● What to produce:
Return the tail of the records exactly, starting from the line containing "- intros v rest" and ending with the final line.

══ Entries shown ══

Lemma bytes_codec_eq s : bytes s -> Unserialize bytes_codec s = Unserialize string_codec s.
Proof.
  intros Hb. cbn. unfold mbind, reader_bind. destruct (ReadCompactSize s) as [n r|] eqn:E; [|done].
  apply ReadCompactSize_inv in E as (Hn & _ & _); [|done]. rewrite read_blocks_eq; [f_equal; lia|lia|].
  assert (0 <= n / 5000000) by (apply Z.div_pos; lia). pose proof (Z.mod_pos_bound n 5000000). pose proof (Z.div_mod n 5000000). lia.
Qed.

Definition blob (b : list Z) : Prop := bytes b /\ Z.of_nat (length b) <= MAX_SIZE.

(** A format that is the length and the bytes, read back by [rd] once the length is known. *)
Lemma sized_ok (rd : Z -> reader (list Z)) (limit : Z) :
  limit <= MAX_SIZE ->
  (forall n s, 0 <= n <= limit -> rd n s = read n s) ->
  CodecOk (mkcodec (fun v => WriteCompactSize (Z.of_nat (length v)) ++ v) (nSize ← ReadCompactSize; rd nSize))
    (fun b => bytes b /\ Z.of_nat (length b) <= limit).
Proof.
  intros Hlim Hrd. split; cbn.
  - intros v [Hv _]. apply Forall_app. split; [apply WriteCompactSize_bytes|done].
  - intros v rest [_ Hl]. rewrite <- app_assoc. rewrite (bind_ser CCompactSize size_range) by (unfold size_range; lia).
    rewrite Hrd by lia. by apply read_Ok.
  - intros v p q [_ Hl] E Hq. eapply (bind_ser_prefix CCompactSize size_range (Z.of_nat (length v))); [unfold size_range; lia|done..|].
    intros p' Ev. rewrite Hrd by lia. apply read_end. apply strict_prefix_length in Ev; [lia|done].
Qed.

═══

● Solution to the exercise:
  - intros v rest [_ Hl]. rewrite <- app_assoc. rewrite (bind_ser CCompactSize size_range) by (unfold size_range; lia).
    rewrite Hrd by lia. by apply read_Ok.
  - intros v p q [_ Hl] E Hq. eapply (bind_ser_prefix CCompactSize size_range (Z.of_nat (length v))); [unfold size_range; lia|done..|].
    intros p' Ev. rewrite Hrd by lia. apply read_end. apply strict_prefix_length in Ev; [lia|done].
Qed.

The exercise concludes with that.